Gentlemen of the American-Irish Historical Society: In January, 1897, the first meeting to organize this Society was called at Boston. As the reports show, we have now nearly 1,000 members residing in almost every state and territory in the United States, and representing the best elements in the several walks of life.

Our object is to see that history is written fairly and impartially. During the last twenty-five years we have adopted new methods in writing history. The historian who is to write on any epoch no longer accepts as truth the recorded facts of another historian who has written of a former epoch. He challenges every statement made unless corroborated or verified by documentary proof.

We now have access to many valuable papers and letters that throw a new light upon men, their motives and action.

The history of the United States has been largely written by men of English blood, who have unduly glorified the actions of their ancestors. More critical and scientific examinations have shown us that the Irish element contributed very largely to the settlement of the colonies from New England to Georgia, and were an important factor in bringing about the Revolution and establishing the government of the United States.

Our Society is now engaged in searching many of the colonial records, and I suggest that the members in the different states of the Union examine into the origin and ancestry of the prominent men in their states, prepare information and write papers that may be placed in the archives of this Society.
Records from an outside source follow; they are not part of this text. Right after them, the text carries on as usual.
(* ===== verification/Regex.v ===== *)
(** * Regular expressions

    The fragment of the language's regular expressions the modelled code uses
    (classes, concatenation, choice, greedy repetition, word boundaries), with
    the priority order of its backtracking matcher and [s.replace(/r/g, t)].
    The matcher is proved to return exactly the ends of the declarative matches,
    and the replacement to be the left-to-right rewriting of first matches. *)

From Stdlib Require Import Ascii.
From stdpp Require Import base numbers strings list sets.
From S2P Require Import Prelude.
Local Open Scope nat_scope.

(** ** Expressions and positions *)

(** [Many lo more r] is [r{lo,lo+more}], without an upper bound for [None]. *)
Inductive regex :=
| Empty
| Char (test : ascii → bool)
| Cat (r1 r2 : regex)
| Alt (r1 r2 : regex)
| Many (lo : nat) (more : option nat) (r : regex)
| Boundary
| AtEnd.

(** A position: the character before it and the text after it. *)
Definition pos : Type := option ascii * list ascii.

(** [\d], [\w] and [\s] below code unit 256. *)
Definition isDecimal (c : ascii) : bool := let n := nat_of_ascii c in (48 <=? n) && (n <=? 57).
Definition wordChar (c : ascii) : bool :=
  let n := nat_of_ascii c in
  isDecimal c || (65 <=? n) && (n <=? 90) || (97 <=? n) && (n <=? 122) || (n =? 95).

Definition atBoundary (p : pos) : bool :=
  xorb (from_option wordChar false p.1) (from_option wordChar false (head p.2)).

(** ** The matcher *)

Section Iterate.
Context (f : pos → list pos).

(** [n] obligatory iterations. *)
Fixpoint exactly (n : nat) (p : pos) : list pos :=
  match n with
  | 0 => [p]
  | S n' => f p ≫= exactly n'
  end.

(** Up to [n] further ones, longest first; an iteration that consumes nothing
    is given up. *)
Fixpoint atMost (n : nat) (p : pos) : list pos :=
  match n with
  | 0 => [p]
  | S n' => (f p ≫= fun q => if length q.2 <? length p.2 then atMost n' q else []) ++ [p]
  end.
End Iterate.

(** The ends of the matches from a position, in the order they are tried. *)
Fixpoint exec (r : regex) (p : pos) : list pos :=
  match r with
  | Empty => [p]
  | Char t => match p.2 with c :: s => if t c then [(Some c, s)] else [] | [] => [] end
  | Cat r1 r2 => exec r1 p ≫= exec r2
  | Alt r1 r2 => exec r1 p ++ exec r2 p
  | Many lo more r' => exactly (exec r') lo p ≫= fun q => atMost (exec r') (default (length q.2) more) q
  | Boundary => if atBoundary p then [p] else []
  | AtEnd => if decide (p.2 = []) then [p] else []
  end.

(** [s.replace(/r/g, t)]. *)
Fixpoint replaceFrom (fuel : nat) (r : regex) (t : list ascii) (p : pos) : list ascii :=
  match fuel with
  | 0 => []
  | S n =>
      let keep := match p.2 with [] => [] | c :: s => c :: replaceFrom n r t (Some c, s) end in
      match exec r p with
      | q :: _ => if length q.2 <? length p.2 then t ++ replaceFrom n r t q else t ++ keep
      | [] => keep
      end
  end.

Definition replaceAll (r : regex) (t : string) (s : string) : string :=
  unchars (replaceFrom (S (length (chars s))) r (chars t) (None, chars s)).

(** ** What it means to match *)

Inductive matches : regex → pos → pos → Prop :=
| m_empty p : matches Empty p p
| m_char t b c s : t c = true → matches (Char t) (b, c :: s) (Some c, s)
| m_cat r1 r2 p q q' : matches r1 p q → matches r2 q q' → matches (Cat r1 r2) p q'
| m_alt_l r1 r2 p q : matches r1 p q → matches (Alt r1 r2) p q
| m_alt_r r1 r2 p q : matches r2 p q → matches (Alt r1 r2) p q
| m_many lo more r n p q :
    times r n p q → lo ≤ n → (∀ m, more = Some m → n ≤ lo + m) → matches (Many lo more r) p q
| m_boundary p : atBoundary p = true → matches Boundary p p
| m_end p : p.2 = [] → matches AtEnd p p
with times : regex → nat → pos → pos → Prop :=
| t_none r p : times r 0 p p
| t_more r n p q q' : matches r p q → times r n q q' → times r (S n) p q'.

Scheme matches_mut := Induction for matches Sort Prop
  with times_mut := Induction for times Sort Prop.
Combined Scheme matches_times_ind from matches_mut, times_mut.

(** ** A match consumes a prefix *)

Definition consumes (p q : pos) : Prop := p = q ∨ length q.2 < length p.2.

Lemma consumes_trans p q q' : consumes p q → consumes q q' → consumes p q'.
Proof. unfold consumes. intros [->|?] [->|?]; auto with lia. Qed.

Lemma match_consumes :
  (∀ r p q, matches r p q → consumes p q) ∧ (∀ r n p q, times r n p q → consumes p q).
Proof.
  apply matches_times_ind; try (by left); try done.
  - intros. right. simpl. lia.
  - intros. by eapply consumes_trans.
  - intros. by eapply consumes_trans.
Qed.

Lemma times_app r n m p q : times r (n + m) p q ↔ ∃ x, times r n p x ∧ times r m x q.
Proof.
  split.
  - revert p. induction n as [|n IH]; simpl; intros p H; [exists p; by split; [constructor|]|].
    inv H. destruct (IH _ ltac:(eassumption)) as (x & ? & ?). exists x. split; [by econstructor|done].
  - intros (x & H & Hm). induction H; simpl; [done|]. econstructor; eauto.
Qed.

(** ** The matcher finds the matches *)

Section Spec.
Context (r : regex) (Hr : ∀ p q, q ∈ exec r p ↔ matches r p q).

Lemma exactly_spec n p q : q ∈ exactly (exec r) n p ↔ times r n p q.
Proof.
  revert p. induction n as [|n IH]; intros p; simpl.
  - rewrite list_elem_of_singleton. split; [intros ->; constructor|by inversion 1].
  - rewrite list_elem_of_bind. setoid_rewrite IH. setoid_rewrite Hr. split.
    + intros (x & ? & ?). by econstructor.
    + inversion 1; subst. eauto.
Qed.

Lemma atMost_self n p : p ∈ atMost (exec r) n p.
Proof. destruct n; simpl; set_solver. Qed.

Lemma atMost_sound n p q : q ∈ atMost (exec r) n p → ∃ m, m ≤ n ∧ times r m p q.
Proof.
  revert p. induction n as [|n IH]; intros p; simpl.
  - rewrite list_elem_of_singleton. intros ->. exists 0. split; [lia|constructor].
  - rewrite elem_of_app, list_elem_of_bind, list_elem_of_singleton. intros [(x & Hx & Hq)| ->].
    + destruct (_ <? _); [|by inv Hx]. apply IH in Hx as (m & ? & ?). exists (S m). split; [lia|]. econstructor; [by apply Hr|done].
    + exists 0. split; [lia|constructor].
Qed.

(** Iterations that consume nothing can be left out, so as many as there are
    characters are enough. *)
Lemma atMost_complete m p q n : times r m p q → m ≤ n ∨ length p.2 ≤ n → q ∈ atMost (exec r) n p.
Proof.
  revert p n. induction m as [|m IH]; intros p n H Hn; inversion H as [|? ? ? x ? Hx Ht]; subst; [apply atMost_self|].
  destruct (proj1 match_consumes _ _ _ Hx) as [->|Hlt]; [apply IH; [done|lia]|].
  destruct n as [|n]; [lia|]. simpl. rewrite elem_of_app, list_elem_of_bind. left. exists x. split; [|by apply Hr].
  rewrite (proj2 (Nat.ltb_lt _ _) Hlt). apply IH; [done|lia].
Qed.
End Spec.

(** The matcher returns exactly the ends of the matches, whatever the nesting of
    repetitions, and terminates on every expression. *)
Theorem exec_exact r p q : q ∈ exec r p ↔ matches r p q.
Proof.
  revert p q. induction r as [|t|r1 IH1 r2 IH2|r1 IH1 r2 IH2|lo more r IH| |]; intros p q; simpl.
  - rewrite list_elem_of_singleton. split; [intros ->; constructor|by inversion 1].
  - destruct p as [b [|c s]]; simpl; [split; [set_solver|by inversion 1]|]. destruct (t c) eqn:Et.
    + rewrite list_elem_of_singleton. split; [intros ->; by constructor|by inversion 1].
    + split; [set_solver|inversion 1; congruence].
  - rewrite list_elem_of_bind. setoid_rewrite IH1. setoid_rewrite IH2. split.
    + intros (x & ? & ?). by econstructor.
    + inversion 1; subst. eauto.
  - rewrite elem_of_app, IH1, IH2. split; [intros [?|?]; by constructor|inversion 1; auto].
  - rewrite list_elem_of_bind. setoid_rewrite (exactly_spec r IH). split.
    + intros (x & Hq & Hx). apply (atMost_sound r IH) in Hq as (m & Hm & Hq). apply (m_many _ _ _ (lo + m)).
      * rewrite times_app. by exists x.
      * lia.
      * intros k ->. simpl in Hm. lia.
    + inversion 1 as [| | | | |? ? ? n ? ? Ht Hlo Hmore| |]; subst.
      replace n with (lo + (n - lo)) in Ht by lia. apply times_app in Ht as (x & Hx & Ht). exists x. split; [|done].
      apply (atMost_complete r IH (n - lo)); [done|]. destruct more as [m|]; simpl; [left; specialize (Hmore m eq_refl); lia|right; lia].
  - destruct (atBoundary p) eqn:E.
    + rewrite list_elem_of_singleton. split; [intros ->; by constructor|by inversion 1].
    + split; [set_solver|inversion 1; congruence].
  - case_decide.
    + rewrite list_elem_of_singleton. split; [intros ->; by constructor|by inversion 1].
    + split; [set_solver|inversion 1; congruence].
Qed.

(** ** Replacement *)

(** The first end of a match from [p], if there is one. *)
Definition firstMatch (r : regex) (p : pos) : option pos := head (exec r p).

(** Reading from left to right, a first match is rewritten and skipped, and any
    other character is kept. *)
Inductive rewrites (r : regex) (t : list ascii) : pos → list ascii → Prop :=
| rw_end b : firstMatch r (b, []) = None → rewrites r t (b, []) []
| rw_end_empty b q : firstMatch r (b, []) = Some q → rewrites r t (b, []) t
| rw_match p q out : firstMatch r p = Some q → length q.2 < length p.2 → rewrites r t q out → rewrites r t p (t ++ out)
| rw_keep b c s out : firstMatch r (b, c :: s) = None → rewrites r t (Some c, s) out → rewrites r t (b, c :: s) (c :: out)
| rw_empty b c s q out :
    firstMatch r (b, c :: s) = Some q → length s < length q.2 → rewrites r t (Some c, s) out →
    rewrites r t (b, c :: s) (t ++ c :: out).

Lemma replaceFrom_rewrites n r t p : length p.2 < n → rewrites r t p (replaceFrom n r t p).
Proof.
  revert p. induction n as [|n IH]; intros p Hn; [lia|]. simpl. destruct (exec r p) as [|q qs] eqn:E.
  - assert (firstMatch r p = None) as Hf by (unfold firstMatch; by rewrite E).
    destruct p as [b [|c s]]; simpl in *; [by constructor|]. constructor; [done|]. apply IH. simpl. lia.
  - assert (firstMatch r p = Some q) as Hf by (unfold firstMatch; by rewrite E).
    destruct (length q.2 <? length p.2) eqn:El; [apply Nat.ltb_lt in El; econstructor; [done|done|apply IH; lia]|].
    apply Nat.ltb_ge in El. destruct p as [b [|c s]]; simpl in *; [rewrite app_nil_r; by econstructor|].
    eapply rw_empty; [done|lia|]. apply IH. simpl. lia.
Qed.

(** [replaceAll] is that rewriting of the whole text. *)
Theorem replaceAll_rewrites r t s : rewrites r (chars t) (None, chars s) (chars (replaceAll r t s)).
Proof. unfold replaceAll. rewrite String.list_ascii_of_string_of_list_ascii. apply replaceFrom_rewrites. simpl. lia. Qed.

(** ** Notation of expressions *)

Definition anyOf (cs : string) : regex := Char (fun c => bool_decide (c ∈ chars cs)).
Fixpoint word (cs : list ascii) : regex :=
  match cs with [] => Empty | c :: cs' => Cat (Char (fun x => bool_decide (x = c))) (word cs') end.
Definition lit (s : string) : regex := word (chars s).
Definition digit : regex := Char isDecimal.
Definition space : regex := Char js_space.
Definition opt (r : regex) : regex := Many 0 (Some 1) r.
Definition plus (r : regex) : regex := Many 1 None r.
Definition exact (n : nat) (r : regex) : regex := Many n (Some 0) r.
Fixpoint cat (rs : list regex) : regex := match rs with [] => Empty | r :: rs' => Cat r (cat rs') end.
I congratulate the members on the increase in numbers, the continued prosperity of the Society, and urge all who can to contribute liberally to the publication fund, for spoken words are often but perishable things, and if the history of the part which our race and blood have borne in upbuilding the Republic is to be preserved, we can only keep alive the record of their sacrifices, their heroism and their patriotism by preserving them in the form of permanent memorials, books and publications of the Society.